Segment Open
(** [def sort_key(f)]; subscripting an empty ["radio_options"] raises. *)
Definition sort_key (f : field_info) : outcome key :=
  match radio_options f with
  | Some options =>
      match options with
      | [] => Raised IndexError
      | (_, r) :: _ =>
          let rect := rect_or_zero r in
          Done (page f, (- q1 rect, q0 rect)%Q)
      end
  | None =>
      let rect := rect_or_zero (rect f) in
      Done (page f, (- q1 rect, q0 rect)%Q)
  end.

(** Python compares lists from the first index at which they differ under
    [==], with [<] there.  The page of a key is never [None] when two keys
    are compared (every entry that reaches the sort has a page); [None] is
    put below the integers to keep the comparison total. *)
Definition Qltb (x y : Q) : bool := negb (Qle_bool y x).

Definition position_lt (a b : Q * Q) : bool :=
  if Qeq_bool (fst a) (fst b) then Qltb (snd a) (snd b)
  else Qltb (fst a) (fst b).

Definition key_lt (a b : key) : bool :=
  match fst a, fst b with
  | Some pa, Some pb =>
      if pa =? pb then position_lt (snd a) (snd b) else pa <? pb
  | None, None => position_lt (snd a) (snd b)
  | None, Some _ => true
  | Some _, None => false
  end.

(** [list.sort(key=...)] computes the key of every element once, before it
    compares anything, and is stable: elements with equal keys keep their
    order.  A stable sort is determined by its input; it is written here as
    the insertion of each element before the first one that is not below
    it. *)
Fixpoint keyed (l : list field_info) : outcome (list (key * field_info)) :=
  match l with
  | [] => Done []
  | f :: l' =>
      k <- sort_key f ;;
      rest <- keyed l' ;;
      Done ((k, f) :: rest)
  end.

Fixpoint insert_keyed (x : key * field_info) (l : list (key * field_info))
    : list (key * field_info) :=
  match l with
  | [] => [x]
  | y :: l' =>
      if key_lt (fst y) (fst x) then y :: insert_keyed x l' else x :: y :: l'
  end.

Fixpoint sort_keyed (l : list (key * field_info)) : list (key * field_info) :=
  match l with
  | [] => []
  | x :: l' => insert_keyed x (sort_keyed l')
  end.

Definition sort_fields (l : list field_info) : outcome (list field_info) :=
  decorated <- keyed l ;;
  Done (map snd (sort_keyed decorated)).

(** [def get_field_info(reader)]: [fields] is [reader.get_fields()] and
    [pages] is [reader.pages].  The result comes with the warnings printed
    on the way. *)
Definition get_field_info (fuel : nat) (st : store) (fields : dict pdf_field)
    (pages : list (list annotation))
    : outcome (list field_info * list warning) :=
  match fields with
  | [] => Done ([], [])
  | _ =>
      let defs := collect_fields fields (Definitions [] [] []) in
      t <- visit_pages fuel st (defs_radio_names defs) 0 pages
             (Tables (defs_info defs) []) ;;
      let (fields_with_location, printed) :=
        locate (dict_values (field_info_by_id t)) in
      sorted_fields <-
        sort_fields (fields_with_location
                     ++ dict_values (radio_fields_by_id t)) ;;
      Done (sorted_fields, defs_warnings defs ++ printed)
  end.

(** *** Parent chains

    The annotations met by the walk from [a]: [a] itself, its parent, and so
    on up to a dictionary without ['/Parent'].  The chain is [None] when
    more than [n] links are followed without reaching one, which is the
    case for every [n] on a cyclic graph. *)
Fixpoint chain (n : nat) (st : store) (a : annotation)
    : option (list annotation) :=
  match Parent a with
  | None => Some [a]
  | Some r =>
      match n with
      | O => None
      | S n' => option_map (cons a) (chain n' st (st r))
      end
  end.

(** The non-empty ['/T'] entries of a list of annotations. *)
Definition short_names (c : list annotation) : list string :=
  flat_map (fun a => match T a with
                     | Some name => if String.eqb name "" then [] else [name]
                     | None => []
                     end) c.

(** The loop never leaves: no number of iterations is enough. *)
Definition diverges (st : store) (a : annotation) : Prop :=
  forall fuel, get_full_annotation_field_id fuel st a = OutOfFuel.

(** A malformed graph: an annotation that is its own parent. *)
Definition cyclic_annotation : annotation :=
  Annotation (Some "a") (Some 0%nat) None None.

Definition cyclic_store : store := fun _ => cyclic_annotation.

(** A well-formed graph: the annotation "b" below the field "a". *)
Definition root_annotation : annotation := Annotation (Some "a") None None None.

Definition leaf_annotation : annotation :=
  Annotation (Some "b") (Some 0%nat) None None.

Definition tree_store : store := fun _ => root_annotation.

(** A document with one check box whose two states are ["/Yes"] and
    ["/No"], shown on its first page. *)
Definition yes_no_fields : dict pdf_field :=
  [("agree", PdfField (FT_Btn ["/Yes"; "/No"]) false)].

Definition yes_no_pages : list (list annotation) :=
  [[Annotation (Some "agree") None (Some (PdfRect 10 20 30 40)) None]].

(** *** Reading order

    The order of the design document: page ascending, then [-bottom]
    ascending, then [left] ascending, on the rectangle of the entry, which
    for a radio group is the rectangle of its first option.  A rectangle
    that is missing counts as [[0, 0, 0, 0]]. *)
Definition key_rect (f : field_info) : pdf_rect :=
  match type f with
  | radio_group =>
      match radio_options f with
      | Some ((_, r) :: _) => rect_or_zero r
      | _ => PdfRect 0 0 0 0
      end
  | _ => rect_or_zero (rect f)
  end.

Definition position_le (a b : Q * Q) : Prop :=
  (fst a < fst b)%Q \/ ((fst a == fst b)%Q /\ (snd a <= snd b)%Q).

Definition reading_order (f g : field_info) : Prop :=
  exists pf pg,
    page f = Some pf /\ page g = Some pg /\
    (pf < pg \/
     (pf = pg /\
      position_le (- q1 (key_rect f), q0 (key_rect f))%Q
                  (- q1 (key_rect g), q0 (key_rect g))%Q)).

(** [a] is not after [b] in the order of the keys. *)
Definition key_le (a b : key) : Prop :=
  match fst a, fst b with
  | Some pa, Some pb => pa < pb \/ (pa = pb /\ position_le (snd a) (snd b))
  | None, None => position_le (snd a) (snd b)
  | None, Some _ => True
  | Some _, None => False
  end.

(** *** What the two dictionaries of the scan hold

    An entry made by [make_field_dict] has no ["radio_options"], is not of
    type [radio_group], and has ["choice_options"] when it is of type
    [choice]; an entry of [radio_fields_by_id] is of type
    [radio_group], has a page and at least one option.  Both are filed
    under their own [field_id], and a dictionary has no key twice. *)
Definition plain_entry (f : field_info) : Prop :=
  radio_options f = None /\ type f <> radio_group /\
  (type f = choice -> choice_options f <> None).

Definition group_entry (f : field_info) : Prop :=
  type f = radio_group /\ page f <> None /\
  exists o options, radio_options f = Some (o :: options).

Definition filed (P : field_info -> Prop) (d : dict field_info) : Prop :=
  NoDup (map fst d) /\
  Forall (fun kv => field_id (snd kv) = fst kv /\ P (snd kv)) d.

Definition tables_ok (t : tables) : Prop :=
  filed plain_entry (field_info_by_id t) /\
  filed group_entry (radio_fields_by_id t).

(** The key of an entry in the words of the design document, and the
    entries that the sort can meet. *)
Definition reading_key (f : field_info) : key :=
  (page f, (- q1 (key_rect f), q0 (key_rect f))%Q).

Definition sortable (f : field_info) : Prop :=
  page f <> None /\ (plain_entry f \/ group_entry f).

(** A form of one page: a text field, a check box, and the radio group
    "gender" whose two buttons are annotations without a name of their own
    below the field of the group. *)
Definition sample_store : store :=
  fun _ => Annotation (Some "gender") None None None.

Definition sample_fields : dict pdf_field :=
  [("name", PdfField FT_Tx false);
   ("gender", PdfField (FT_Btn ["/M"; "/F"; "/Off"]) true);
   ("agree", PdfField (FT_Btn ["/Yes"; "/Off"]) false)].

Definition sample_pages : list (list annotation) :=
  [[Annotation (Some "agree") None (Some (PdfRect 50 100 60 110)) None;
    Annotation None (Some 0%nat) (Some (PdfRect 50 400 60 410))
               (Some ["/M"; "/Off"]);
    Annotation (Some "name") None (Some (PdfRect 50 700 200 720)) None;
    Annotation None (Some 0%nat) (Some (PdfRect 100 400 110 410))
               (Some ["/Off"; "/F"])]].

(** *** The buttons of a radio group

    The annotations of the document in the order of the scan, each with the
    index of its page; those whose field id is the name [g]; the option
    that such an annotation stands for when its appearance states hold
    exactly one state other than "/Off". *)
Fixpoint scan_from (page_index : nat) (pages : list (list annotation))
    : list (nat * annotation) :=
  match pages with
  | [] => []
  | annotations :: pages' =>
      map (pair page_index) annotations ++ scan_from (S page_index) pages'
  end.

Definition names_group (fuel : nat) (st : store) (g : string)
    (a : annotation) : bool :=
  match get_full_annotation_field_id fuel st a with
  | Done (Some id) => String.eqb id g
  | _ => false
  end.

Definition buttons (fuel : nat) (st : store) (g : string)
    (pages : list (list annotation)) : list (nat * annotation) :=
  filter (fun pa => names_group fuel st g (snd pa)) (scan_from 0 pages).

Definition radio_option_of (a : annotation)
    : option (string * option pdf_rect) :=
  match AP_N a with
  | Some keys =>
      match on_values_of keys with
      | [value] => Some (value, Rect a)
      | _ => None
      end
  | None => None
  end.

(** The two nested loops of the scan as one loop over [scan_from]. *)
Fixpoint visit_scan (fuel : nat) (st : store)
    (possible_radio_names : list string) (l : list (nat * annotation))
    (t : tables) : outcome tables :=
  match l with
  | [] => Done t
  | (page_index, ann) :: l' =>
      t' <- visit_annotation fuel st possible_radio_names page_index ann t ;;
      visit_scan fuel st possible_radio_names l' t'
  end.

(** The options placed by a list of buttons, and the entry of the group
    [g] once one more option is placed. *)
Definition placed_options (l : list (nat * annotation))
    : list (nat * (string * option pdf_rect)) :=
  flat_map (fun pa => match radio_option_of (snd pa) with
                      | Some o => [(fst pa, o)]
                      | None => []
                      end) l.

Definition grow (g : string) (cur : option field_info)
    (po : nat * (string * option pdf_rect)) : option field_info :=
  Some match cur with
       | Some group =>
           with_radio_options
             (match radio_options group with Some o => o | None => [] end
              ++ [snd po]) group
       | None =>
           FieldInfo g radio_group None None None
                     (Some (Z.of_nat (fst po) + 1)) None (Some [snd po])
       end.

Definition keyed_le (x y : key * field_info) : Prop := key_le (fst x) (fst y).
Segment Closed
Segment Open
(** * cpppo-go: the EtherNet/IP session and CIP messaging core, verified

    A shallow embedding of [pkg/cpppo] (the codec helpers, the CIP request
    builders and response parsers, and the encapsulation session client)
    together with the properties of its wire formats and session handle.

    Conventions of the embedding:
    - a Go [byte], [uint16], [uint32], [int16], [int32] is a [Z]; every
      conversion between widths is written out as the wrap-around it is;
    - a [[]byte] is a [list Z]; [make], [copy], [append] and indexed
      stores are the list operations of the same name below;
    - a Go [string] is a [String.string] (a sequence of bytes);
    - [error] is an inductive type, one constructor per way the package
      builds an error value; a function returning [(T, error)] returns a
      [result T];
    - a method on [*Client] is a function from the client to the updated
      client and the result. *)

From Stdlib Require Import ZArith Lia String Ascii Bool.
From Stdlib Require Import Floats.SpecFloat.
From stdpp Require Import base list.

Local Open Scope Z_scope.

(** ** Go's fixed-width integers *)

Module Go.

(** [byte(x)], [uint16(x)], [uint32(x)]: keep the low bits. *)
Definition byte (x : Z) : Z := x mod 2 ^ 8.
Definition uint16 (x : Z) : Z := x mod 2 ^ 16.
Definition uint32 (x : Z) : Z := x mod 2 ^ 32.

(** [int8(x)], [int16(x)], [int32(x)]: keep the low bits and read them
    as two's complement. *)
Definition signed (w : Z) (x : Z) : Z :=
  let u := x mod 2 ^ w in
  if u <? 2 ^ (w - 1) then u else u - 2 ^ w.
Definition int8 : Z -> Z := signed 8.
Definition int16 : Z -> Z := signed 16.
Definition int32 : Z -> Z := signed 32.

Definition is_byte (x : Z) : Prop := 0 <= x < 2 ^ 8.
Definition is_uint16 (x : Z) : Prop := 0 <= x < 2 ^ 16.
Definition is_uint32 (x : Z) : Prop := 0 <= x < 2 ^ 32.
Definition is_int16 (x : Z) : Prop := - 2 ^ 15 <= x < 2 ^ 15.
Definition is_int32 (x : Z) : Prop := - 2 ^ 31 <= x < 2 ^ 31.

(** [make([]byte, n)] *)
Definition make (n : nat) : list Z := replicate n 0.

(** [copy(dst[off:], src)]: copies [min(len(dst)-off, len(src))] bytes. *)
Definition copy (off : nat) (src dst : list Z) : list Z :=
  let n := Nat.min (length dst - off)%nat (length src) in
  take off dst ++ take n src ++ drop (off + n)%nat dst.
Segment Closed
Problem description: Find all lines holding the word "Import" in the records above and copy them.

Answer to the exercise:
From Stdlib Require Import ZArith Lia String Ascii Bool.
From Stdlib Require Import Floats.SpecFloat.
From stdpp Require Import base list.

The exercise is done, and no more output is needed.